Maximum Climate Mitigation Potential from Natural Forest Regrowth Lower than Previously Reported
Using data from more than 1,500 sources, researchers concluded the maximum climate mitigation potential from natural forest regrowth is 11 percent lower than previously reported due to the use of overly high rates for the location of potential new forest. Distinguished Teacher Professor Russell Briggs is a co-author of the study recently published in Nature.
To constrain global warming, greenhouse gas emissions need to be contained and excess atmospheric carbon dioxide captured, according to the study abstract.
"Regrowing natural forests is a prominent strategy for capturing additional carbon, but accurate assessments of its potential are limited by uncertainty and variability in carbon accumulation rates," researchers state in the study.
The study examined the accumulation rates of carbon under natural reforestation, explained Briggs, director of the Division of Environmental Science. "In forest natural regeneration - forests that come back on their own - for the first 30 years, the mitigation potential for climate change is part of it is balancing out the carbon."

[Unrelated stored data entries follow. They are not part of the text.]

(** X8: the read limiter goes with reading.  A route of the router is
    throttled by [readLimit] exactly when its method is GET. *)
Theorem readLimit_iff_GET (i : nat) (r : UserRouter.Route) :
  UserRouter.registerUserRouter [] !! i = Some r →
  UserRouter.rateLimit r = UserRouter.readLimit
  ↔ UserRouter.method r = UserRouter.GET.
Proof. intros H. each_route H; by cbn. Qed.

Lemma readLimit_iff_GET_witness :
  ∃ r, UserRouter.registerUserRouter [] !! 10%nat = Some r
       ∧ (UserRouter.rateLimit r = UserRouter.readLimit
          ↔ UserRouter.method r = UserRouter.GET)
       ∧ UserRouter.url r = "/me/sessions".
Proof.
  eexists. split; [reflexivity|]. split; [|reflexivity].
  apply (readLimit_iff_GET 10). reflexivity.
Defined.

(** X9: every route of the router is behind [verifyAuth] with JWT among
    the accepted modes, and a route whose handler calls the [apiKey] or the
    [authToken] service accepts JWT only: an API key cannot be used to
    list, create or delete API keys, or to list or revoke sessions. *)
Theorem credential_routes_accept_JWT_only
    (i : nat) (r : UserRouter.Route) (req : UserRouter.Request)
    (service meth : string) (args : list UserRouter.Json)
    (k : UserRouter.Json → UserRouter.Handler) :
  UserRouter.registerUserRouter [] !! i = Some r →
  UserRouter.handler r req = UserRouter.Await service meth args k →
  UserRouter.JWT ∈ UserRouter.authModes r
  ∧ (service = "apiKey" ∨ service = "authToken" →
     UserRouter.authModes r = [UserRouter.JWT]).
Proof.
  intros H Hcall.
  each_route H; cbn in *; injection Hcall as <- _ _ _;
    (split; [set_solver|]); intros [Hs|Hs]; done.
Qed.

"That's the idea behind this, it's called the natural climate solution so it's a 'natural' way to help mitigate global climate change," Briggs said.
However, carbon accumulation rates differ, so to assess why and where rates differ, researchers compiled geo-referenced measurements of carbon accumulation.

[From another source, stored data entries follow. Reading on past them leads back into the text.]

(** C8 (as the code has it). [check_missing_transformations] reports the
    sorted list, without repetition, of the tokens used by the non-null
    specifications of the attribute table that are not known transformation
    codes. When the list is empty it prints the OK message, writes no file
    and raises nothing. Otherwise it prints the warning with the list and
    writes the report: when debug/missing_transformations_report.csv can be
    opened for writing, exactly that list is written there, the path is
    printed and nothing is raised; when it cannot, the exception of
    [to_csv] is raised, after the warning, with no file written and the
    path not printed. With specifications "A|B" and "C" and known codes A, C
    the list is ["B"]. *)
Theorem check_missing_transformations_report
    (open_write : string -> result unit)
    (attributes_df : list attr_row) (codes : list string) (w : world) :
  let missing := missing_transformations attributes_df codes in
  let out := check_missing_transformations open_write attributes_df codes w in
  StronglySorted Py.str_le missing
  /\ NoDup missing
  /\ (forall t, In t missing <-> used_token attributes_df t /\ ~ In t codes)
  /\ match missing with
     | [] =>
         out.1 = Ok tt
         /\ files out.2 = files w
         /\ stdout out.2 = (stdout w ++ [Printed "No missing transformations. OK!"])%list
     | _ :: _ =>
         match open_write "debug/missing_transformations_report.csv" with
         | Ok _ =>
             out.1 = Ok tt
             /\ files out.2
                = <["debug/missing_transformations_report.csv" :=
                     {| csv_header := ["missing_transformations"];
                        csv_rows := map (fun t => [t]) missing |}]> (files w)
             /\ stdout out.2 =
                (stdout w ++
                 [PrintedList missing_warning missing;
                  Printed ("Missing transformations report saved to: "
                           +:+ "debug/missing_transformations_report.csv")])%list
         | Raise e =>
             out.1 = Raise e
             /\ files out.2 = files w
             /\ stdout out.2 = (stdout w ++ [PrintedList missing_warning missing])%list
         end
     end
  /\ missing_transformations
       [mk_attr_row "S1" (Some "A|B") []; mk_attr_row "S2" (Some "C") [];
        mk_attr_row "S3" None []] ["A"; "C"]
     = ["B"].
Proof.
  intros missing out.
  split; [apply sorted_StronglySorted|].
  split; [unfold missing, missing_transformations;
          rewrite sorted_Permutation; apply NoDup_elements|].
  split; [intros t; apply elem_of_missing_transformations|].
  split; [|vm_compute; reflexivity].
  unfold out, check_missing_transformations, to_csv, report_path. fold missing.
  destruct missing as [|t ts]; [done|].
  destruct (open_write "debug/missing_transformations_report.csv") as [[]|e]; simpl.
  - split; [done|]. split; [done|]. by rewrite <- app_assoc.
  - done.
Qed.

(** C8 (as stated) fails where the report cannot be written: with no
    debug/ directory the call on the example of the claim raises, after the
    warning, and leaves no report. *)
Lemma check_missing_transformations_raises :
  check_missing_transformations (open_write_in [])
    [mk_attr_row "S1" (Some "A|B") []; mk_attr_row "S2" (Some "C") [];
     mk_attr_row "S3" None []] ["A"; "C"]
    {| stdout := []; files := ∅ |}
  = (Raise (OSError "Cannot save file into a non-existent directory: 'debug'"),
     {| stdout := [PrintedList missing_warning ["B"]]; files := ∅ |}).
Proof. vm_compute. reflexivity. Qed.

(** ** [build_attribute_strategy_code] *)

Section IndicatorFacts.
Variables column_names strategies_list : list string.

Lemma indicator_rows_ext P Q :
  (forall s c, In s strategies_list -> In c column_names -> P s c = Q s c) ->
  indicator_rows column_names strategies_list P
  = indicator_rows column_names strategies_list Q.
Proof.
  intros H. unfold indicator_rows. apply map_ext_in. intros s Hs. f_equal.
  apply map_ext_in. intros c Hc. by rewrite H.
Qed.

Lemma loc_set_one_indicator P s t :
  loc_set_one column_names s t (indicator_rows column_names strategies_list P)
  = indicator_rows column_names strategies_list
      (fun s' c => P s' c || (String.eqb s' s && String.eqb c t)).
Proof.
  unfold loc_set_one, indicator_rows. rewrite map_map. apply map_ext.
  intros s'. cbn [strategy_code_cell cells].
  destruct (String.eqb s' s).
  - f_equal. rewrite zip_with_map_self. apply map_ext. intros c.
    destruct (String.eqb c t); [by rewrite orb_true_r|by rewrite orb_false_r].
  - f_equal. apply map_ext. intros c. by rewrite orb_false_r.
Qed.

Lemma mark_tokens_indicator s toks P :
  foldl (fun df transformation =>
           if existsb (String.eqb transformation) column_names
           then loc_set_one column_names s transformation df
           else df)
        (indicator_rows column_names strategies_list P) toks
  = indicator_rows column_names strategies_list
      (fun s' c => P s' c || (String.eqb s' s && existsb (String.eqb c) toks)).
Proof.
  revert P. induction toks as [|t toks IH]; intros P.
  - simpl. apply indicator_rows_ext. intros s' c _ _.
    by rewrite andb_false_r, orb_false_r.
  - cbn [foldl]. destruct (existsb (String.eqb t) column_names) eqn:Ht.
    + rewrite loc_set_one_indicator, IH. apply indicator_rows_ext.
      intros s' c _ _. simpl.
      destruct (P s' c), (String.eqb s' s), (String.eqb c t); reflexivity.
    + rewrite IH. apply indicator_rows_ext. intros s' c _ Hc. simpl.
      assert (String.eqb c t = false) as ->; [|done].
      apply String.eqb_neq. intros ->.
      assert (existsb (String.eqb t) column_names = true); [|congruence].
      apply existsb_exists. exists t. split; [done|apply String.eqb_refl].
Qed.

Lemma mark_strategy_indicator attr_data_df s P :
  mark_strategy column_names attr_data_df
    (indicator_rows column_names strategies_list P) s
  = indicator_rows column_names strategies_list
      (fun s' c => P s' c || (String.eqb s' s && applies attr_data_df s' c)).
Proof.
  unfold mark_strategy.
  assert (Hsame : forall s' c,
            String.eqb s' s && applies attr_data_df s' c
            = String.eqb s' s && applies attr_data_df s c).
  { intros s' c. destruct (String.eqb_spec s' s) as [->|]; reflexivity. }
  unfold applies at 2, strategy_specification in Hsame.
  destruct (filter (fun r => attr_strategy_code r = s) attr_data_df)
    as [|first rest].
  - apply indicator_rows_ext. intros s' c _ _.
    by rewrite Hsame, andb_false_r, orb_false_r.
  - destruct (transformation_specification first) as [spec|].
    + rewrite mark_tokens_indicator. apply indicator_rows_ext.
      intros s' c _ _. by rewrite Hsame.
    + apply indicator_rows_ext. intros s' c _ _.
      by rewrite Hsame, andb_false_r, orb_false_r.
Qed.

Lemma mark_strategies_indicator attr_data_df strategies P :
  foldl (mark_strategy column_names attr_data_df)
        (indicator_rows column_names strategies_list P) strategies
  = indicator_rows column_names strategies_list
      (fun s' c => P s' c
                   || (existsb (String.eqb s') strategies
                       && applies attr_data_df s' c)).
Proof.
  revert P. induction strategies as [|s strategies IH]; intros P.
  - simpl. apply indicator_rows_ext. intros s' c _ _. by rewrite orb_false_r.
  - cbn [foldl]. rewrite mark_strategy_indicator, IH.
    apply indicator_rows_ext. intros s' c _ _. simpl.
    destruct (P s' c), (String.eqb s' s), (existsb (String.eqb s') strategies),
      (applies attr_data_df s' c); reflexivity.
Qed.
End IndicatorFacts.

Lemma build_rows column_names strategies_list attr_data_df :
  foldl (mark_strategy column_names attr_data_df)
        (map (fun s => {| strategy_code_cell := s;
                          cells := map (fun _ => 0%Z) column_names |})
             strategies_list)
        strategies_list
  = indicator_rows column_names strategies_list (applies attr_data_df).
Proof.
  change (map _ strategies_list)
    with (indicator_rows column_names strategies_list (fun _ _ => false)).
  rewrite mark_strategies_indicator. apply indicator_rows_ext.
  intros s c Hs _. simpl.
  assert (existsb (String.eqb s) strategies_list = true) as ->; [|done].
  apply existsb_exists. exists s. split; [done|apply String.eqb_refl].
Qed.

Lemma applies_iff attr_data_df s c :
  applies attr_data_df s c = true <->
  exists spec, strategy_specification attr_data_df s = Some spec
               /\ In c (Py.split pipe spec).
Proof.
  unfold applies. destruct (strategy_specification attr_data_df s) as [spec|].
  - rewrite existsb_exists. split.
    + intros (t & Ht & ->%String.eqb_eq). by exists spec.
    + intros (spec' & [= <-] & Hc). exists c. split; [done|apply String.eqb_refl].
  - split; [done|]. by intros (spec & H & _).
Qed.

Lemma strategy_specification_absent attr_data_df s :
  (forall r, In r attr_data_df -> attr_strategy_code r <> s) ->
  strategy_specification attr_data_df s = None.
Proof.
  intros H. unfold strategy_specification.
  destruct (filter (fun r => attr_strategy_code r = s) attr_data_df)
    as [|first rest] eqn:E; [done|].
  assert (Hin : first ∈ filter (fun r => attr_strategy_code r = s) attr_data_df)
    by (rewrite E; left).
  apply list_elem_of_filter in Hin as [Hs Hin].
  destruct (H first); [by apply list_elem_of_In|done].
Qed.

Lemma filter_unique_code (attr_data_df : list attr_row) r :
  NoDup (map attr_strategy_code attr_data_df) -> In r attr_data_df ->
  filter (fun x => attr_strategy_code x = attr_strategy_code r) attr_data_df = [r].
Proof.
  induction attr_data_df as [|a rest IH]; [done|]. simpl.
  intros [Ha Hrest]%NoDup_cons [->|Hin].
  - rewrite filter_cons_True by done. f_equal.
    destruct (filter _ rest) as [|x xs] eqn:E; [done|]. exfalso.
    assert (Hx : x ∈ filter (fun x => attr_strategy_code x = attr_strategy_code r) rest)
      by (rewrite E; left).
    apply list_elem_of_filter in Hx as [Hc Hx]. apply Ha.
    rewrite <- Hc. apply list_elem_of_In, in_map. by apply list_elem_of_In.
  - rewrite filter_cons_False; [by apply IH|].
    intros Hc. apply Ha. rewrite Hc. apply list_elem_of_In, in_map. exact Hin.
Qed.

Lemma strategy_specification_unique attr_data_df s spec :
  NoDup (map attr_strategy_code attr_data_df) ->
  strategy_specification attr_data_df s = Some spec <->
  exists r, In r attr_data_df /\ attr_strategy_code r = s
            /\ transformation_specification r = Some spec.
Proof.
  intros Hnd. unfold strategy_specification. split.
  - destruct (filter (fun r => attr_strategy_code r = s) attr_data_df)
      as [|first rest] eqn:E; [done|]. intros H.
    assert (Hin : first ∈ filter (fun r => attr_strategy_code r = s) attr_data_df)
      by (rewrite E; left).
    apply list_elem_of_filter in Hin as [Hs Hin].
    exists first. split; [by apply list_elem_of_In|done].
  - intros (r & Hin & <- & Hspec). by rewrite filter_unique_code.
Qed.

(** C6 (as the code has it). Given a non-empty fetched code-list table,
    [build_attribute_strategy_code] returns one row per strategy, in list
    order, and one column per known transformation code; the cell of a
    strategy and a code is 1 when the specification of the first attribute
    row carrying the strategy's code is non-null and holds that code among
    its "|"-separated tokens, and 0 otherwise. With one row per strategy
    code this is: the strategy appears in the attribute table with such a
    specification. A strategy without a row, or with a null specification,
    has an all-zero row; tokens that are no known code mark nothing. *)
Theorem build_attribute_strategy_code_matrix
    (read_csv : string -> result (list transformer_row)) (url : string)
    (strategies_list : list string) (attr_data_df : list attr_row) (w : world)
    (transformer_df : list transformer_row) :
  read_csv (raw_url_of url) = Ok transformer_df -> transformer_df <> [] ->
  let column_names := get_default_transformation_codes transformer_df in
  (build_attribute_strategy_code read_csv url strategies_list attr_data_df w).1
  = Ok {| columns := "strategy_code" :: column_names;
          rows := map (fun s =>
                         {| strategy_code_cell := s;
                            cells := map (fun c => if applies attr_data_df s c
                                                   then 1%Z else 0%Z)
                                         column_names |})
                      strategies_list |}
  /\ (forall s c,
        applies attr_data_df s c = true <->
        exists spec, strategy_specification attr_data_df s = Some spec
                     /\ In c (Py.split pipe spec))
  /\ (forall s,
        (forall r, In r attr_data_df -> attr_strategy_code r <> s) ->
        strategy_specification attr_data_df s = None)
  /\ (NoDup (map attr_strategy_code attr_data_df) ->
      forall s spec,
        strategy_specification attr_data_df s = Some spec <->
        exists r, In r attr_data_df /\ attr_strategy_code r = s
                  /\ transformation_specification r = Some spec)
  /\ (forall s,
        strategy_specification attr_data_df s = None ->
        map (fun c => if applies attr_data_df s c then 1%Z else 0%Z) column_names
        = map (fun _ => 0%Z) column_names).
Proof.
  intros Hread Hne column_names.
  split; [|split; [|split; [|split]]].
  - unfold build_attribute_strategy_code, fetch_csv_from_github.
    rewrite Hread. destruct transformer_df as [|row rest]; [done|].
    cbn [fst]. fold column_names. by rewrite build_rows.
  - apply applies_iff.
  - apply strategy_specification_absent.
  - intros Hnd s spec. by apply strategy_specification_unique.
  - intros s Hs. apply map_ext. intros c. unfold applies. by rewrite Hs.
Qed.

Briggs said they screened more than 11,000 published papers from the initial literature search, and narrowed it down to 256 studies focused on natural forest regrowth that included above or below ground carbon pool data meeting our selection criteria, which include georeferencing.
. "Essentially this was all done via computers. My contributions focused on screening papers and extracting data and converting organic matter to organic C. Co-authors used GIS (Global Information System) to extrapolate those data across the globe a huge part of this," said Briggs.
"Because climatic factors explain variation in rates better than land-use history, researchers combined the field measurements with 66 environmental covariates to create a global, one-kilometer-resolution map of potential aboveground carbon accumulation rates for the first 30 years of natural forest regrowth," according to the study.
"The map shows more than a 100-fold variation in accumulation rates across the globe and indicates that default rates from the Intergovernmental Panel on Climate Change (IPCC) may underestimate aboveground carbon accumulation rates by 32 percent on average and do not capture eight-fold variation within ecozones."
Researchers concluded the maximum climate mitigation potential from natural forest regrowth is 11 percent lower than previously reported owing to the use of overly high rates for the location of potential new forest.
"Carbon accumulates faster in warmer and wetter areas where the production is greater," said Briggs. "Now you've got this map at a one-kilometer grid-scale across the world. This information can now be used to better formulate plans for climate mitigation."
Briggs entered the research a couple of years ago while spending the summer at The Nature Conservancy (TNC) "just mining data from the published literature," he said.
"We were just going through data and papers and extracting those data and putting them into a huge access database," he explained. "Susan Cook-Patton led a tremendous effort among the co-authors to refine the ideas after the first submission came back with some criticisms."
Almost as important as the research results are the data compiled from the literature. Said Briggs, "That was huge."